(** ** Requests over one engine *)

Section Crowd.
Context `{HttpLib, LruLib} {SocketAddr : Type}.
Abbreviation event := (event (SocketAddr := SocketAddr)).
Variable hash : string -> Z.

(** The engine, what each request has still to do in it, the wall clock, and what was
    done, newest first. *)
Record crowd := Crowd {
  cache : engine;
  pending : gmap nat (list event);
  clock : Z;
  history : list (deed (SocketAddr := SocketAddr))
}.
(** An operation of the engine with the answer the request saw. *)
Definition plays (busy : nat -> bool) (now : Z) (h : HlcTimestamp) (ev : event) (e e' : engine) : Prop :=
  match ev with
  | Claimed k o => Idempotency.check_or_insert hash busy now k h e = (o, e')
  | _ => e' = play hash now ev e
  end.
(** One request does its next operation, no earlier than the one before. *)
Inductive crowd_step : crowd -> crowd -> Prop :=
| does c i ev rest busy now h e' :
    pending c !! i = Some (ev :: rest) -> clock c <= now -> plays busy now h ev (cache c) e' ->
    crowd_step c (Crowd e' (<[i := rest]> (pending c)) now (Deed i h ev :: history c)).

(** What a request of the gateway does in the engine. *)
Definition request_log (l : list event) : Prop := settled l \/ exists k, l = [Claimed k New].
(** Requests that have not claimed yet. *)
Definition unclaimed (l : list event) : Prop := match l with Claimed _ _ :: _ => True | _ => False end.
#[local] Instance unclaimed_dec l : Decision (unclaimed l).
Proof. destruct l as [|[]]; apply _. Defined.
Definition waiting (p : gmap nat (list event)) : nat := size (filter (fun il => unclaimed il.2) p).
(** A request about to settle its claim of a key. *)
Definition settles (k : string) (l : list event) : Prop :=
  match l with Finished k' _ _ _ _ :: _ | Released k' :: _ => k' = k | _ => False end.
Definition rest_ok (l : list event) : Prop :=
  request_log l \/ (exists k h code pairs body, l = [Finished k h code pairs body]) \/ exists k, l = [Released k].

(** The engine's record of a key in a state of the specification. *)
Definition recorded (t0 t : Z) (st : once) (r : option IdempotencyRecord) : Prop :=
  match st with
  | Free => r = None
  | Busy _ h => exists s, r = Some (InProgress h s) /\ t0 <= s <= t
  | Done h code pairs body => exists s, r = Some (Completed h code pairs body s) /\ t0 <= s <= t
  end.
Definition key_inv (t0 : Z) (c : crowd) (k : string) : Prop :=
  exists st, state_of k (history c) = Some st /\ recorded t0 (clock c) st (view hash (shards (cache c)) k) /\
    forall j l, pending c !! j = Some l -> settles k l -> exists h, st = Busy j h.
Record crowd_inv (t0 ttl cap : Z) (c : crowd) : Prop := CrowdInv {
  ci_ok : engine_ok hash (cache c);
  ci_ttl : Idempotency.ttl (cache c) = ttl;
  ci_cap : max_capacity (cache c) = cap;
  ci_clock : t0 <= clock c;
  ci_room : len (cache c) + Z.of_nat (waiting (pending c)) <= cap;
  ci_rest j l : pending c !! j = Some l -> rest_ok l;
  ci_keys k : key_inv t0 c k
}.

Lemma waiting_insert p i l l' : p !! i = Some l -> ~ unclaimed l' ->
  (waiting (<[i := l']> p) = waiting p - if decide (unclaimed l) then 1 else 0)%nat.
Proof.
  intros Hl Hn. unfold waiting. rewrite map_filter_insert_False by done.
  destruct (decide (unclaimed l)) as [Hu|Hu].
  - rewrite map_filter_delete. rewrite map_size_delete_Some; [lia|]. exists l. by apply map_lookup_filter_Some.
  - rewrite map_filter_delete, delete_id, Nat.sub_0_r; [done|]. rewrite map_lookup_filter_None. right. intros x Hx. rewrite Hl in Hx. by injection Hx as <-.
Qed.
Lemma rest_after ev rest : rest_ok (ev :: rest) -> rest_ok rest /\ ~ unclaimed rest.
Proof.
  intros [[Hs|[k [= -> ->]]]|[(k & h & code & pairs & body & [= -> ->])|[k [= -> ->]]]].
  2,3,4: by split; [left; left; apply settled_none|intros []].
  inversion Hs; subst.
  - by split; [left; left; apply settled_none|intros []].
  - split; [right; left; eauto 10|by intros []].
  - split; [right; right; eauto|by intros []].
Qed.
Lemma claim_rest k o rest : rest_ok (Claimed k o :: rest) ->
  (o = New /\ forall k', settles k' rest -> k' = k) \/ (o <> New /\ rest = []).
Proof.
  intros [[Hs|[k1 [= -> -> ->]]]|[(k1 & h & code & pairs & body & [=])|[k1 [=]]]]; [|by left].
  inversion Hs; subst; [by right|by left..].
Qed.
Lemma settle_rest ev rest : rest_ok (ev :: rest) -> ~ unclaimed (ev :: rest) ->
  rest = [] /\ ((exists k h code pairs body, ev = Finished k h code pairs body) \/ exists k, ev = Released k).
Proof.
  intros [[Hs|[k1 [= -> ->]]]|[(k1 & h & code & pairs & body & [= -> ->])|[k1 [= -> ->]]]] Hn; [|by destruct (Hn I)|eauto 10..].
  inversion Hs; subst; by destruct (Hn I).
Qed.
Lemma recorded_later t0 t t' st r : t <= t' -> recorded t0 t st r -> recorded t0 t' st r.
Proof. intros Ht. destruct st; [done|..]; intros (s & -> & Hs); exists s; (split; [done|lia]). Qed.

Section Step.
Context (t0 ttl cap : Z) (c : crowd) (I : crowd_inv t0 ttl cap c) (i : nat) (ev : event) (rest : list event).
Context (Hi : pending c !! i = Some (ev :: rest)) (now : Z) (Hnow : clock c <= now) (h : HlcTimestamp).

(** The key of a deed: its state moves as the specification allows. *)
Lemma key_moves e' k st st' : about k (Deed i h ev) = true -> state_of k (history c) = Some st ->
  allowed st (Deed i h ev) = Some st' -> recorded t0 now st' (view hash (shards e') k) ->
  (settles k rest -> exists h', st' = Busy i h') ->
  (forall j l, j <> i -> pending c !! j = Some l -> settles k l -> exists h', st' = Busy j h') ->
  key_inv t0 (Crowd e' (<[i := rest]> (pending c)) now (Deed i h ev :: history c)) k.
Proof using.
  intros Ha Hst Hal Hr Hown Hothers. exists st'. cbn [history clock cache pending state_of]. rewrite Hst, Ha, Hal.
  split; [done|]. split; [done|]. intros j l Hj Hs. destruct (decide (j = i)) as [->|Hne].
  - rewrite lookup_insert_eq in Hj. injection Hj as <-. by apply Hown.
  - rewrite lookup_insert_ne in Hj by done. by apply (Hothers j l).
Qed.
(** Any other key: nothing moves. *)
Lemma key_stays e' k : about k (Deed i h ev) = false -> view hash (shards e') k = view hash (shards (cache c)) k ->
  ~ settles k rest -> key_inv t0 (Crowd e' (<[i := rest]> (pending c)) now (Deed i h ev :: history c)) k.
Proof using I Hnow.
  intros Ha Hv Hn. destruct (ci_keys _ _ _ _ I k) as (st & Hst & Hr & Hp). exists st.
  cbn [history clock cache pending state_of]. rewrite Hst, Ha, Hv. split; [done|]. split; [by eapply recorded_later|].
  intros j l Hj Hs. destruct (decide (j = i)) as [->|Hne].
  - rewrite lookup_insert_eq in Hj. by injection Hj as <-.
  - rewrite lookup_insert_ne in Hj by done. by apply (Hp j l).
Qed.
(** The invariant after a deed, from the engine's part of it and the keys. *)
Lemma step_gives e' : engine_ok hash e' -> Idempotency.ttl e' = ttl -> max_capacity e' = cap ->
  len e' <= len (cache c) + (if decide (unclaimed (ev :: rest)) then 1 else 0) ->
  (forall k, key_inv t0 (Crowd e' (<[i := rest]> (pending c)) now (Deed i h ev :: history c)) k) ->
  crowd_inv t0 ttl cap (Crowd e' (<[i := rest]> (pending c)) now (Deed i h ev :: history c)).
Proof using I Hi Hnow.
  intros Hok Ht Hc Hl Hk. destruct (rest_after ev rest (ci_rest _ _ _ _ I i _ Hi)) as [Hrest Hun].
  split; try done; cbn [clock cache pending].
  - pose proof (ci_clock _ _ _ _ I). lia.
  - pose proof (ci_room _ _ _ _ I) as Hroom. rewrite (waiting_insert _ _ _ _ Hi Hun).
    assert (Hw : unclaimed (ev :: rest) -> (0 < waiting (pending c))%nat).
    { intros Hu. unfold waiting. destruct (decide (size (filter (fun il => unclaimed il.2) (pending c)) = 0%nat)) as [Hz|]; [|lia].
      apply map_size_empty_inv in Hz. assert (Hf : filter (fun il => unclaimed il.2) (pending c) !! i = Some (ev :: rest))
        by by apply map_lookup_filter_Some. by rewrite Hz, lookup_empty in Hf. }
    destruct (decide (unclaimed (ev :: rest))) as [Hu|Hu]; [specialize (Hw Hu); lia|lia].
  - intros j l. destruct (decide (j = i)) as [->|Hne]; [rewrite lookup_insert_eq; by intros [= <-]|].
    rewrite lookup_insert_ne by done. apply (ci_rest _ _ _ _ I).
Qed.
End Step.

> _EXERCISE GOAL_
Every line above in which the word "else" is present must be copied into the answer.

> _RESULT OF THE TASK_
  (waiting (<[i := l']> p) = waiting p - if decide (unclaimed l) then 1 else 0)%nat.
  len e' <= len (cache c) + (if decide (unclaimed (ev :: rest)) then 1 else 0) ->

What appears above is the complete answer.